What is needed is an exact copy of all the records below.

(Stored items from a collection)
▼▼▼
(** One transaction. *)
Lemma connect_tx_ok tx txs h p view U W stxos fee view' stxos' :
  maturity_ok p → 0 <= h < 2 ^ 31 → heights_ok W → wf_MsgTx tx → sane_tx tx →
  TxHash tx ∉ TxHash <$> txs → spends_none_of tx (tx :: txs) →
  connecting (tx :: txs) view U W →
  CheckTransactionInputs tx h view p = Ok fee →
  view_connectTransaction view tx h stxos = Ok (view', stxos') →
  0 <= fee <= MaxGrain ∧ bestHash view' = bestHash view ∧
  ∃ cs W', tx_step (CoinbaseMaturity p) h tx W cs fee W' ∧ connecting txs view' U W' ∧
    spent_entries view' tx cs ∧ stxos' = (λ l, l ++ (coin_stxo <$> cs)) <$> stxos ∧
    ∀ op, op ∉ (if IsCoinBase tx then [] else prevouts tx) → op_Hash op ≠ TxHash tx → entries view' !! op = entries view !! op.
Proof.
  intros Hp Hh Hok Hwf Hsane Hni Hord Hcn. unfold CheckTransactionInputs, view_connectTransaction, spent_entries.
  unfold spends_none_of in Hord. destruct (IsCoinBase tx) eqn:Ecb.
  - intros [= <-]. destruct (AddTxOuts_eq view tx h Hwf) as (view1 & -> & Hb & He). rewrite Ecb in He.
    cbn [mbind result_bind]. intros [= <- <-]. split_and!; [lia|done|done|].
    exists [], (add_tx_coins h tx W). split_and!; [by constructor| |done| |].
    + eapply connecting_outs; [done..|]. by rewrite Ecb.
    + destruct stxos as [l|]; cbn; [by rewrite app_nil_r|done].
    + intros op _ Hne. rewrite He. destruct (spendable_out tx op) eqn:E; [|done].
      by apply spendable_out_hash in E.
  - specialize (Hord eq_refl). intros Hck Hvc. apply bind_ok in Hck as (tin & Hck & Hfee).
    destruct Hcn as [Hpend Hrest].
    assert (∀ op, op ∈ prevouts tx → stands_for view U W op) as Hst.
    { intros op Hin. apply Hrest. intros (t & Ht & Eh & _). by eapply Hord. }
    eapply (check_inputs_ok _ _ _ _ W) in Hck as (Htin & es & cs & Hes & -> & Hcs & Hm & Ht); [|done..| |done].
    2:{ intros op c Hin Hc. specialize (Hst op Hin). unfold stands_for in Hst. unfold LookupEntry in Hc.
        destruct (entries view !! op) as [[e|]|]; cbn in *; congruence. }
    assert (Forall (λ o, 0 <= Value o) (tx_TxOut tx)) as Hv
      by (eapply Forall_impl; [apply (sane_scripts _ Hsane)|naive_solver]).
    rewrite sum_outs_eq in Hfee by (done || apply sane_total, Hsane).
    pose proof (total_value_nonneg _ Hv). assert (HM : MaxGrain < 2 ^ 62) by done.
    destruct (Z.ltb_spec tin (total_value (tx_TxOut tx))); [done|]. injection Hfee as <-.
    rewrite i64_small by (unfold is_i64; lia).
    assert (Hnd : NoDup (PreviousOutPoint <$> tx_TxIn tx)) by apply Hsane.
    destruct (take_coins_ok W (prevouts tx) (entry_coin <$> es) Hnd Hcs) as [W1 HW1].
    destruct (spend_loop_eq view (tx_TxIn tx) stxos es Hnd) as (view1 & E1 & Hb1 & Hs1 & Ho1).
    { eapply Forall2_impl; [exact Hes|]. naive_solver. }
    rewrite E1 in Hvc. cbn [mbind result_bind] in Hvc.
    destruct (AddTxOuts_eq view1 tx h Hwf) as (view2 & E2 & Hb2 & He2). rewrite E2 in Hvc.
    injection Hvc as <- <-. split_and!; [lia|lia|congruence|].
    assert (Hout : ∀ op, op ∈ prevouts tx → spendable_out tx op = None).
    { intros op Hin. destruct (spendable_out tx op) eqn:E; [|done]. apply spendable_out_hash in E.
      exfalso. eapply (Hord op tx); [done|by left|done]. }
    exists (entry_coin <$> es), (add_tx_coins h tx W1). split_and!.
    + apply step_spend; [done|done|done|lia|lia].
    + eapply connecting_outs; [|done|exact He2]. split.
      * intros op t Hin Eh Hi. destruct (Hpend op t Hin Eh Hi) as (HWn & e & He & Hc).
        assert (op ∉ prevouts tx) as Hnp by (intros Hp'; by eapply Hord).
        rewrite (take_coins_lookup _ _ _ _ _ HW1), decide_False, Ho1 by done. eauto.
      * intros op Hnp. unfold stands_for. rewrite (take_coins_lookup _ _ _ _ _ HW1).
        destruct (decide (op ∈ prevouts tx)) as [Hin|Hin]; [|rewrite Ho1 by done; by apply Hrest].
        apply list_elem_of_lookup in Hin as [i Hi]. destruct (Forall2_lookup_l _ _ _ _ _ Hs1 Hi) as (e & _ & ->).
        cbn [coin_of]. by rewrite Spend_spent.
    + apply Forall2_fmap_r. apply Forall2_same_length_lookup. split; [by eapply Forall2_length in Hs1|].
      intros i op e Hi Hei. exists (Spend e). split; [|apply Spend_coin].
      rewrite He2, Hout by (by eapply list_elem_of_lookup_2). by eapply Forall2_lookup_lr in Hs1.
    + destruct stxos as [l|]; cbn; [|done]. f_equal. f_equal. rewrite <-list_fmap_compose. done.
    + intros op Hnin Hne. rewrite He2. destruct (spendable_out tx op) eqn:E; [by apply spendable_out_hash in E|].
      by apply Ho1.
Qed.

(** ** The transactions of a block *)

(** No transaction spends an output of its own or of a later one. *)
Fixpoint in_order (txs : list MsgTx) : Prop :=
  match txs with [] => True | tx :: txs => spends_none_of tx (tx :: txs) ∧ in_order txs end.

Lemma tx_step_absent maturity h tx W cs fee W' op :
  tx_step maturity h tx W cs fee W' → W !! op = None → op_Hash op ≠ TxHash tx →
  W' !! op = None ∧ op ∉ (if IsCoinBase tx then [] else prevouts tx).
Proof.
  intros Hs Hn Hne. assert (spendable_out tx op = None) as Ho.
  { destruct (spendable_out tx op) eqn:E; [by apply spendable_out_hash in E|done]. }
  destruct Hs as [Hc|cs W' fee Hc Ht]; rewrite Hc, add_tx_coins_lookup, Ho.
  - split; [done|]. apply not_elem_of_nil.
  - rewrite (take_coins_lookup _ _ _ _ _ Ht). split; [by case_decide|]. intros Hin.
    apply take_coins_coins in Ht as [_ Hf]. apply list_elem_of_lookup in Hin as [i Hi].
    destruct (Forall2_lookup_l _ _ _ _ _ Hf Hi) as (c & _ & Hc'). congruence.
Qed.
▲▲▲
# EXPECTED ANSWER:
(** One transaction. *)
Lemma connect_tx_ok tx txs h p view U W stxos fee view' stxos' :
  maturity_ok p → 0 <= h < 2 ^ 31 → heights_ok W → wf_MsgTx tx → sane_tx tx →
  TxHash tx ∉ TxHash <$> txs → spends_none_of tx (tx :: txs) →
  connecting (tx :: txs) view U W →
  CheckTransactionInputs tx h view p = Ok fee →
  view_connectTransaction view tx h stxos = Ok (view', stxos') →
  0 <= fee <= MaxGrain ∧ bestHash view' = bestHash view ∧
  ∃ cs W', tx_step (CoinbaseMaturity p) h tx W cs fee W' ∧ connecting txs view' U W' ∧
    spent_entries view' tx cs ∧ stxos' = (λ l, l ++ (coin_stxo <$> cs)) <$> stxos ∧
    ∀ op, op ∉ (if IsCoinBase tx then [] else prevouts tx) → op_Hash op ≠ TxHash tx → entries view' !! op = entries view !! op.
Proof.
  intros Hp Hh Hok Hwf Hsane Hni Hord Hcn. unfold CheckTransactionInputs, view_connectTransaction, spent_entries.
  unfold spends_none_of in Hord. destruct (IsCoinBase tx) eqn:Ecb.
  - intros [= <-]. destruct (AddTxOuts_eq view tx h Hwf) as (view1 & -> & Hb & He). rewrite Ecb in He.
    cbn [mbind result_bind]. intros [= <- <-]. split_and!; [lia|done|done|].
    exists [], (add_tx_coins h tx W). split_and!; [by constructor| |done| |].
    + eapply connecting_outs; [done..|]. by rewrite Ecb.
    + destruct stxos as [l|]; cbn; [by rewrite app_nil_r|done].
    + intros op _ Hne. rewrite He. destruct (spendable_out tx op) eqn:E; [|done].
      by apply spendable_out_hash in E.
  - specialize (Hord eq_refl). intros Hck Hvc. apply bind_ok in Hck as (tin & Hck & Hfee).
    destruct Hcn as [Hpend Hrest].
    assert (∀ op, op ∈ prevouts tx → stands_for view U W op) as Hst.
    { intros op Hin. apply Hrest. intros (t & Ht & Eh & _). by eapply Hord. }
    eapply (check_inputs_ok _ _ _ _ W) in Hck as (Htin & es & cs & Hes & -> & Hcs & Hm & Ht); [|done..| |done].
    2:{ intros op c Hin Hc. specialize (Hst op Hin). unfold stands_for in Hst. unfold LookupEntry in Hc.
        destruct (entries view !! op) as [[e|]|]; cbn in *; congruence. }
    assert (Forall (λ o, 0 <= Value o) (tx_TxOut tx)) as Hv
      by (eapply Forall_impl; [apply (sane_scripts _ Hsane)|naive_solver]).
    rewrite sum_outs_eq in Hfee by (done || apply sane_total, Hsane).
    pose proof (total_value_nonneg _ Hv). assert (HM : MaxGrain < 2 ^ 62) by done.
    destruct (Z.ltb_spec tin (total_value (tx_TxOut tx))); [done|]. injection Hfee as <-.
    rewrite i64_small by (unfold is_i64; lia).
    assert (Hnd : NoDup (PreviousOutPoint <$> tx_TxIn tx)) by apply Hsane.
    destruct (take_coins_ok W (prevouts tx) (entry_coin <$> es) Hnd Hcs) as [W1 HW1].
    destruct (spend_loop_eq view (tx_TxIn tx) stxos es Hnd) as (view1 & E1 & Hb1 & Hs1 & Ho1).
    { eapply Forall2_impl; [exact Hes|]. naive_solver. }
    rewrite E1 in Hvc. cbn [mbind result_bind] in Hvc.
    destruct (AddTxOuts_eq view1 tx h Hwf) as (view2 & E2 & Hb2 & He2). rewrite E2 in Hvc.
    injection Hvc as <- <-. split_and!; [lia|lia|congruence|].
    assert (Hout : ∀ op, op ∈ prevouts tx → spendable_out tx op = None).
    { intros op Hin. destruct (spendable_out tx op) eqn:E; [|done]. apply spendable_out_hash in E.
      exfalso. eapply (Hord op tx); [done|by left|done]. }
    exists (entry_coin <$> es), (add_tx_coins h tx W1). split_and!.
    + apply step_spend; [done|done|done|lia|lia].
    + eapply connecting_outs; [|done|exact He2]. split.
      * intros op t Hin Eh Hi. destruct (Hpend op t Hin Eh Hi) as (HWn & e & He & Hc).
        assert (op ∉ prevouts tx) as Hnp by (intros Hp'; by eapply Hord).
        rewrite (take_coins_lookup _ _ _ _ _ HW1), decide_False, Ho1 by done. eauto.
      * intros op Hnp. unfold stands_for. rewrite (take_coins_lookup _ _ _ _ _ HW1).
        destruct (decide (op ∈ prevouts tx)) as [Hin|Hin]; [|rewrite Ho1 by done; by apply Hrest].
        apply list_elem_of_lookup in Hin as [i Hi]. destruct (Forall2_lookup_l _ _ _ _ _ Hs1 Hi) as (e & _ & ->).
        cbn [coin_of]. by rewrite Spend_spent.
    + apply Forall2_fmap_r. apply Forall2_same_length_lookup. split; [by eapply Forall2_length in Hs1|].
      intros i op e Hi Hei. exists (Spend e). split; [|apply Spend_coin].
      rewrite He2, Hout by (by eapply list_elem_of_lookup_2). by eapply Forall2_lookup_lr in Hs1.
    + destruct stxos as [l|]; cbn; [|done]. f_equal. f_equal. rewrite <-list_fmap_compose. done.
    + intros op Hnin Hne. rewrite He2. destruct (spendable_out tx op) eqn:E; [by apply spendable_out_hash in E|].
      by apply Ho1.
Qed.

(** ** The transactions of a block *)

(** No transaction spends an output of its own or of a later one. *)
Fixpoint in_order (txs : list MsgTx) : Prop :=
  match txs with [] => True | tx :: txs => spends_none_of tx (tx :: txs) ∧ in_order txs end.

Lemma tx_step_absent maturity h tx W cs fee W' op :
  tx_step maturity h tx W cs fee W' → W !! op = None → op_Hash op ≠ TxHash tx →
  W' !! op = None ∧ op ∉ (if IsCoinBase tx then [] else prevouts tx).
Proof.
  intros Hs Hn Hne. assert (spendable_out tx op = None) as Ho.
  { destruct (spendable_out tx op) eqn:E; [by apply spendable_out_hash in E|done]. }
  destruct Hs as [Hc|cs W' fee Hc Ht]; rewrite Hc, add_tx_coins_lookup, Ho.
  - split; [done|]. apply not_elem_of_nil.
  - rewrite (take_coins_lookup _ _ _ _ _ Ht). split; [by case_decide|]. intros Hin.
    apply take_coins_coins in Ht as [_ Hf]. apply list_elem_of_lookup in Hin as [i Hi].
    destruct (Forall2_lookup_l _ _ _ _ _ Hf Hi) as (c & _ & Hc'). congruence.
Qed.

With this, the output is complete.